Protease-activated receptor 2 sensitizes the capsaicin receptor transient receptor potential vanilloid receptor 1 to induce hyperalgesia

Inflammatory proteases (mast cell tryptase and trypsins) cleave protease-activated receptor 2 (PAR(2)) on spinal afferent neurons and cause persistent inflammation and hyperalgesia by unknown mechanisms. We determined whether transient receptor potential vanilloid receptor 1 (TRPV1), a cation channel activated by capsaicin, protons, and noxious heat, mediates PAR(2)-induced hyperalgesia.
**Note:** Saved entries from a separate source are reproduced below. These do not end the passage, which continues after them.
(** ** Display order *)

(** The comparator passed to [Array.prototype.sort], three times in the
    page with the same body. *)
Definition compareOrder (a b : Task) : Z :=
  if (String.length (order a) <? String.length (order b))%nat then -1
  else if (String.length (order b) <? String.length (order a))%nat then 1
  else JsString.localeCompare (order a) (order b).

(** [Array.prototype.sort] is stable; an insertion sort that moves an
    element only past those that compare strictly greater is the stable
    sort for a comparator. *)
Fixpoint insertTask (cmp : Task -> Task -> Z) (x : Task) (l : list Task) : list Task :=
  match l with
  | [] => [x]
  | y :: l' => if 0 <? cmp x y then y :: insertTask cmp x l' else x :: y :: l'
  end.

Definition sortBy (cmp : Task -> Task -> Z) (l : list Task) : list Task :=
  foldr (insertTask cmp) [] l.

Definition sortTasks (tasks : list Task) : list Task := sortBy compareOrder tasks.

(** A task carrying only an order code, for examples about ordering. *)
Definition codeTask (c : string) : Task :=
  {| _id := c; order := c; name := ""; responsible := [];
     precedingTasks := None; leadTime := 0; status := "pending";
     computedDates := None; actualCompletion := None; remarks := None |}.

(** ** Reference timeline *)

Record TimelineEntry := {
  tl_start : Z;
  tl_end : Z
}.

(** [new Map(tasks.map(task => [task.order, task]))]: a later task with
    the same order code replaces an earlier one. *)
Definition tasksByOrder (tasks : list Task) : gmap string Task :=
  foldl (fun m task => <[order task := task]> m) ∅ tasks.

(** The [for ... of task.precedingTasks] loop: [None] is the [break]
    with [canCalculate = false], [Some d] the final
    [maxPrecedingEndDate]. *)
Fixpoint scanPreceding (byOrder : gmap string Task)
    (timeline : gmap string TimelineEntry)
    (maxPrecedingEndDate : Z) (codes : list string) : option Z :=
  match codes with
  | [] => Some maxPrecedingEndDate
  | precedingOrder :: rest =>
      match byOrder !! precedingOrder with
      | Some precedingTask =>
          match timeline !! _id precedingTask with
          | Some entry =>
              let precedingEndDate := tl_end entry in
              scanPreceding byOrder timeline
                (if Moment.isAfter precedingEndDate maxPrecedingEndDate
                 then precedingEndDate else maxPrecedingEndDate)
                rest
          | None => None
          end
      | None => None
      end
  end.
PAR(2) was coexpressed with TRPV1 in small- to medium-diameter neurons of the dorsal root ganglia (DRG), as determined by immunofluorescence. PAR(2) agonists increased intracellular [Ca2+] ([Ca2+](i)) in these neurons in culture, and PAR(2)-responsive neurons also responded to the TRPV1 agonist capsaicin, confirming coexpression of PAR(2) and TRPV1. PAR(2) agonists potentiated capsaicin-induced increases in [Ca2+](i) in TRPV1-transfected human embryonic kidney (HEK) cells and DRG neurons and potentiated capsaicin-induced currents in DRG neurons. Inhibitors of phospholipase C and protein kinase C (PKC) suppressed PAR(2)-induced sensitization of TRPV1-mediated changes in [Ca2+](i) and TRPV1 currents. Activation of PAR(2) or PKC induced phosphorylation of TRPV1 in HEK cells, suggesting a direct regulation of the channel. Intraplantar injection of a PAR(2) agonist caused persistent thermal hyperalgesia that was prevented by antagonism or deletion of TRPV1. Coinjection of nonhyperalgesic doses of PAR(2) agonist and capsaicin induced hyperalgesia that was inhibited by deletion of TRPV1 or antagonism of PKC. PAR(2) activation also potentiated capsaicin-induced release of substance P and calcitonin gene-related peptide from superfused segments of the dorsal horn of the spinal cord, where they mediate hyperalgesia. We have identified a novel mechanism by which proteases that activate PAR(2) sensitize TRPV1 through PKC. Antagonism of PAR(2), TRPV1, or PKC may abrogate protease-induced thermal hyperalgesia.